WORK REQUIRED
Go to the line containing "out3]. cbn [fst snd] in *." in the records below and retype from there through the final line, exactly.

Records from a collection
Lemma event_passes_nothing turns now bytes r :
  omap passed (WiredReceiver.run ParseFromArray r (receiver_inputs (CarPlayEvent turns now bytes))).2 = [].
Proof.
  cbn [receiver_inputs]. destruct (carplay_input_report bytes) as [key|]; [|done].
  cbn [WiredReceiver.run WiredReceiver.step]. pose proof (send_passes_nothing (serialize key now) r) as H.
  destruct (send_input_report ParseFromArray (serialize key now) r) as [r' out]. cbn in *. by rewrite app_nil_r.
Qed.

(** The receiver in the daemon runs as it does alone. *)
Lemma daemon_receiver inputs : forall s : Wiring,
  omap passed (WiredReceiver.run ParseFromArray (receiver s) (concat (map receiver_inputs inputs))).2
  = omap passed (daemon_run s inputs).2.
Proof.
  induction inputs as [|i inputs IH]; intros s; [done|].
  cbn [daemon_run map concat]. rewrite run_app. destruct i as [turns now bytes|i]; cbn [daemon_step].
  - specialize (IH (on_carplay_event ParseFromArray serialize turns now bytes s).1). rewrite event_receiver in IH.
    pose proof (event_passes_nothing turns now bytes (receiver s)) as H1.
    destruct (WiredReceiver.run _ (receiver s) (receiver_inputs _)) as [r1 out1]. cbn [fst snd] in *.
    destruct (daemon_run _ inputs) as [s2 out2]. destruct (WiredReceiver.run _ r1 _) as [r3 out3]. cbn [fst snd app] in *.
    by rewrite omap_app, H1.
  - cbn [receiver_inputs WiredReceiver.run].
    destruct (WiredReceiver.step ParseFromArray (receiver s) i) as [r out].
    specialize (IH (fold_left (fun s o => on_output o s) out (set_receiver r s))).
    rewrite on_outputs_receiver in IH. cbn [set_receiver receiver] in IH.
    destruct (daemon_run _ inputs) as [s2 out2]. destruct (WiredReceiver.run _ r _) as [r3 out3]. cbn [fst snd] in *.
    by rewrite app_nil_r, !omap_app, IH.
Qed.

(** A report the receiver accepted, with the frame that it was made of. *)
Definition obeys (o : Bytes * (Z * bool) * Z) : option Report := ParseFromArray (serialize o.1.2 o.2).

TASK RESULT
    destruct (daemon_run _ inputs) as [s2 out2]. destruct (WiredReceiver.run _ r _) as [r3 out3]. cbn [fst snd] in *.
    by rewrite app_nil_r, !omap_app, IH.
Qed.

(** A report the receiver accepted, with the frame that it was made of. *)
Definition obeys (o : Bytes * (Z * bool) * Z) : option Report := ParseFromArray (serialize o.1.2 o.2).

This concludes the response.